- **Stored data**:
(** * ABEL model helper: entity operations between two building models

    A shallow embedding of [tools/abel/model/model_helper.py]: the link
    similarity score, the two update-mask calculators, the operation differ
    [DetermineEntityOperations] and the reconciler [ReconcileOperations].

    Python sets of hashable values are [gset]s, the dictionary of generated
    operations is a [gmap] keyed by guid, lists stay lists, and a function
    that can raise returns in the [Result] monad. *)

From Stdlib Require Import QArith Qabs Sorted.
From Stdlib Require Import Uint63 PrimFloat FloatOps SpecFloat.
From stdpp Require Import gmap strings list.
Close Scope Q_scope.

(** ** Enumerations ([entity_enumerations]) *)

Inductive EntityOperationType : Set := ADD | UPDATE | DELETE | EXPORT.

Inductive EntityUpdateMaskAttribute : Set :=
  CODE | TYPE | CONNECTIONS | TRANSLATION | LINKS.

#[global] Instance EntityOperationType_eq_dec : EqDecision EntityOperationType.
Proof. solve_decision. Defined.

#[global] Instance EntityUpdateMaskAttribute_eq_dec :
  EqDecision EntityUpdateMaskAttribute.
Proof. solve_decision. Defined.

(** ** Exceptions and the result monad *)

Inductive Exception : Set :=
  | TypeError (msg : string)
  | ZeroDivisionError
  | KeyError (guid : string).

Definition Result (A : Type) : Type := Exception + A.

Definition Return {A : Type} (a : A) : Result A := inr a.
Definition Raise {A : Type} (e : Exception) : Result A := inl e.

#[global] Instance Result_bind : MBind Result := λ A B f m,
  match m with
  | inl e => inl e
  | inr a => f a
  end.

(** A [for] loop over a list whose body may raise: the loop state is threaded
    through and the first exception ends the loop. *)
Fixpoint for_each {A S : Type} (xs : list A) (s : S)
    (body : S → A → Result S) : Result S :=
  match xs with
  | [] => Return s
  | x :: xs' => s' ← body s x; for_each xs' s' body
  end.

(** Truth value of a Python list: the empty list is false. *)
Definition truthy {A : Type} (l : list A) : bool :=
  match l with
  | [] => false
  | _ :: _ => true
  end.

(** Python's [a / b] on two lengths. The quotient is kept exact, as a
    rational; Python rounds it to the nearest double, which preserves the
    order with respect to the literal [0.9] for every list that fits in
    memory. Dividing by zero raises. The double itself is
    [true_div_double] below. *)
Definition true_div (a b : nat) : Result Q :=
  if decide (b = 0) then Raise ZeroDivisionError
  else Return (inject_Z (Z.of_nat a) / inject_Z (Z.of_nat b))%Q.

(** The threshold [0.9] of the links check. *)
Definition link_threshold : Q := (9 # 10)%Q.

(** *** The quotient as the double Python returns

    [a / b] on two integers is the double nearest to the exact quotient,
    ties going to the even mantissa. A double is kept as the rational it
    denotes. The exponent range is left out: a length is below 2^63, so the
    quotient of two lengths neither overflows nor is subnormal. *)

(** [N / D] rounded to the nearest integer, ties to even. *)
Definition round_half_even (N D : Z) : Z :=
  let m := (N / D)%Z in
  let r := (N mod D)%Z in
  if (2 * r <? D)%Z then m
  else if (D <? 2 * r)%Z then (m + 1)%Z
  else if Z.even m then m else (m + 1)%Z.

(** The binade of [a / b], for positive [a] and [b]: the [e] with
    [2^e <= a / b < 2^(e+1)]. *)
Definition binade (a b : Z) : Z :=
  let la := Z.log2 a in
  let lb := Z.log2 b in
  if (b * 2 ^ la <=? a * 2 ^ lb)%Z then (la - lb)%Z else (la - lb - 1)%Z.

(** The double nearest to [a / b], for [0 <= a] and [0 < b]: the quotient is
    scaled by [2^k] to a mantissa of 53 bits, which is rounded. *)
Definition nearest_double (a b : Z) : Q :=
  if (a =? 0)%Z then 0%Q
  else
    let k := (52 - binade a b)%Z in
    if (0 <=? k)%Z then
      (round_half_even (a * 2 ^ k) b # Z.to_pos (2 ^ k))%Q
    else inject_Z (round_half_even a (b * 2 ^ (- k)) * 2 ^ (- k)).

(** Python's [a / b] on two lengths, as the double it returns. *)
Definition true_div_double (a b : nat) : Result Q :=
  if decide (b = 0) then Raise ZeroDivisionError
  else Return (nearest_double (Z.of_nat a) (Z.of_nat b)).

Section Model.

(** [ft.FieldTranslation] and the connection class are defined outside this
    module; the code only needs them hashable with value equality. *)
Context {FieldTranslation : Type} `{Countable FieldTranslation}.
Context {Connection : Type} `{Countable Connection}.

(** ** Entities ([entity]) *)

(** Attributes every entity carries. *)
Record EntityAttrs : Type := mkEntityAttrs {
  bc_guid : string;
  code : string;
  type_name : string;
  connections : list Connection;
}.

Record VirtualEntity : Type := mkVirtualEntity {
  virtual_attrs :> EntityAttrs;
  links : list FieldTranslation;
}.

Record ReportingEntity : Type := mkReportingEntity {
  reporting_attrs :> EntityAttrs;
  translations : list FieldTranslation;
}.

Inductive Entity : Type :=
  | Virtual (v : VirtualEntity)
  | Reporting (r : ReportingEntity).

Definition entity_attrs (e : Entity) : EntityAttrs :=
  match e with
  | Virtual v => v
  | Reporting r => r
  end.

Coercion entity_attrs : Entity >-> EntityAttrs.

(** ** Operations ([entity_operation]) *)

(** Modelled from the spec: the [EntityOperation] class is not in this module;
    it pairs an entity with an operation tag and, for UPDATE, an update mask.
    The mask argument defaults to [None]. An operation instance is true in a
    condition. *)
Record EntityOperation : Type := mkEntityOperation {
  entity : Entity;
  operation : EntityOperationType;
  update_mask : option (list EntityUpdateMaskAttribute);
}.

(** ** Models ([model_builder]) *)

Record Model : Type := mkModel {
  entities : list Entity;
}.

(** Modelled from the spec: [Model.GetEntity] is not in this module; it is the
    guid-keyed lookup, returning the entity of the model with that guid, and
    raising when there is none. *)
Definition GetEntity (model : Model) (guid : string) : Result Entity :=
  match list_find (λ e : Entity, bc_guid e = guid) (entities model) with
  | Some (_, e) => Return e
  | None => Raise (KeyError guid)
  end.
(** C4, amended.  For an element whose parent has a style,
    [applyStylesRecursive] stores the style of the cascade after the
    inheritance pass.  The pass takes the font size of the parent when
    that of the child is 16 and that of the parent is not, and the font
    weight of the parent when that of the child is 400 and that of the
    parent is not; it leaves the font family, the line height, the text
    alignment and the visibility of the child as they are. *)
Theorem inheritance_pass (h : Store (ComputedStyle.t F)) (id p : nat)
    (n pn : Node (ComputedStyle.t F)) (parentStyle : ComputedStyle.t F)
    (stylesheets : list Stylesheet.t) :
  h !! id = Some n -> isElementNode n = true ->
  Parent n = Some p -> h !! p = Some pn -> Dom.ComputedStyle pn = Some parentStyle ->
  let own := ComputeStyles ApplyProperty h (Some id) stylesheets in
  exists result,
    styleNode ApplyProperty h id stylesheets !! id = Some (setComputedStyle n (Some result))
    /\ ComputedStyle.FontSize result
       = (if (ComputedStyle.FontSize own =? fofZ 16)%f64
             && (ComputedStyle.FontSize parentStyle !=? fofZ 16)%f64
          then ComputedStyle.FontSize parentStyle else ComputedStyle.FontSize own)
    /\ ComputedStyle.FontWeight result
       = (if (ComputedStyle.FontWeight own =? 400)%Z
             && negb (ComputedStyle.FontWeight parentStyle =? 400)%Z
          then ComputedStyle.FontWeight parentStyle else ComputedStyle.FontWeight own)
    /\ ComputedStyle.FontFamily result = ComputedStyle.FontFamily own
    /\ ComputedStyle.LineHeight result = ComputedStyle.LineHeight own
    /\ ComputedStyle.TextAlign result = ComputedStyle.TextAlign own
    /\ ComputedStyle.Visibility result = ComputedStyle.Visibility own.
Proof.
  intros Hn Hel Hp Hpn Hps own. exists (inherit own parentStyle). split.
  - unfold styleNode. rewrite Hn, Hel, Hp. cbn [mbind option_bind]. rewrite Hpn.
    cbn [mbind option_bind]. rewrite Hps. cbn [InheritFromParent].
    apply list_lookup_insert_eq. by apply lookup_lt_Some in Hn.
  - unfold inherit.
    destruct ((ComputedStyle.FontSize own =? fofZ 16)%f64
              && (ComputedStyle.FontSize parentStyle !=? fofZ 16)%f64);
      cbn [ComputedStyle.setFontSize ComputedStyle.FontWeight];
      destruct ((ComputedStyle.FontWeight own =? 400)%Z
                && negb (ComputedStyle.FontWeight parentStyle =? 400)%Z);
      by repeat split.
Qed.

End Inheritance.

Section InheritanceScenario.
Local Existing Instance Q_float.
Local Existing Instance ascii_strings.

(** The element of [Scenarios.page], once its root has a style. *)
Lemma inheritance_pass_witness :
  exists result,
    styleNode Scenarios.ApplyProperty_text Scenarios.styledRoot 1 [Scenarios.sheet] !! 1
    = Some (setComputedStyle Scenarios.styledDiv (Some result))
    /\ ComputedStyle.TextAlign result = "left".
Proof.
  assert (Hn : Scenarios.styledRoot !! 1 = Some Scenarios.styledDiv)
    by (vm_compute; reflexivity).
  assert (Hel : isElementNode Scenarios.styledDiv = true) by (vm_compute; reflexivity).
  assert (Hp : Parent Scenarios.styledDiv = Some 0) by (vm_compute; reflexivity).
  assert (Hpn : Scenarios.styledRoot !! 0 = Some Scenarios.styledRootNode)
    by (vm_compute; reflexivity).
  assert (Hps : Dom.ComputedStyle Scenarios.styledRootNode = Some Scenarios.styledRootStyle)
    by (vm_compute; reflexivity).
  destruct (inheritance_pass Scenarios.ApplyProperty_text Scenarios.styledRoot 1 0
              Scenarios.styledDiv Scenarios.styledRootNode Scenarios.styledRootStyle
              [Scenarios.sheet] Hn Hel Hp Hpn Hps)
    as (result & Hstored & _ & _ & _ & _ & Halign & _).
  exists result. split; [exact Hstored|]. rewrite Halign. vm_compute. reflexivity.
Defined.

End InheritanceScenario.
(** * The command execution core of [backend/services/engine.ts]

    A shallow embedding of the terminal-command core of the engine
    service: the safety policy ([validateCommand]), the process registry
    ([activeProcesses], [killProcess], [listActiveProcesses]), the
    command runner ([executeTerminalCommand] and its two modes) and the
    directive scanner and dispatcher ([executeTerminalCommands]); of the
    prompt budget ([estimateTokens], [limitMessagesByTokens], the
    message list of [buildPromptWithMemory]), of [retryWithBackoff] and
    of the report of the terminal results that the [generateResponse]
    functions add to the reply; and of the command executor of
    [backend/services/commands.ts] ([execute], [executeBackground],
    [executeInteractive], [killProcess], [listProcesses],
    [executeSequence] and the history).

    Conventions of the embedding.
    - A JavaScript string is a [string] of the standard library, read as
      the UTF-8 bytes of the text.  [toLowerCase], [trim] and the regular
      expression class [\s] of the scanner are modelled on the ASCII
      range; bytes above 127 are left alone and are never white space.
      On text of ASCII characters ([isAscii]) they are those of
      JavaScript, and the statements that need them exact are made for
      such text.  The word count of the token estimate splits at every
      white-space character of ECMAScript.
    - Values that come out of [JSON.parse] are untyped at run time, so the
      fields of a directive are [json] values and an absent field
      ([undefined]) is [None].
    - A function that can throw returns an [outcome]; [try]/[catch] is a
      match on it.
    - The platform (Node.js: [JSON.parse], [path.resolve], the file
      system, [child_process.exec] and [child_process.spawn]) is a record
      of oracles, [Env]; theorems quantify over it.
    - Module state ([activeProcesses], [processCounter]), the child
      objects shared between the registry and timer closures, the pending
      [setTimeout] callbacks and the clock are fields of [World].
    - An [await] on a child is the run of the timers that are due until
      the child calls back ([advance]); what can happen between two turns
      of the engine's code, in any order, is an [Event] of the event loop
      ([step]).
    - The length of a string, where the code reads it, is its number of
      UTF-16 code units, counted on the UTF-8 bytes ([utf16Length]);
      the token estimate is computed on rationals.
    - A function that is retried, and the calls of the executor to the
      platform, are oracles indexed by the number of the call.

    Layout: definitions (strings, regular expressions, JSON, world,
    platform, runner, process management, dispatcher, background mode,
    event loop, vocabulary of the statements, scenarios, prompt budget,
    retry, report, command executor), then properties. *)

From Stdlib Require Import Strings.String Strings.Ascii Lists.List Bool.Bool.
From Stdlib Require Import ZArith.ZArith NArith.NArith Arith.PeanoNat micromega.Lia.
From Stdlib Require Import Numbers.DecimalString Numbers.DecimalN.
From Stdlib Require QArith.QArith QArith.Qround QArith.Qminmax.
Import ListNotations.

- **ASSIGNMENT**:
Reproduce the entries above exactly, but only the lines between the line holding "([undefined]) is [None]." and the line holding "- An [await]", inclusive.

- **TASK SOLUTION**:
      ([undefined]) is [None].
    - A function that can throw returns an [outcome]; [try]/[catch] is a
      match on it.
    - The platform (Node.js: [JSON.parse], [path.resolve], the file
      system, [child_process.exec] and [child_process.spawn]) is a record
      of oracles, [Env]; theorems quantify over it.
    - Module state ([activeProcesses], [processCounter]), the child
      objects shared between the registry and timer closures, the pending
      [setTimeout] callbacks and the clock are fields of [World].
    - An [await] on a child is the run of the timers that are due until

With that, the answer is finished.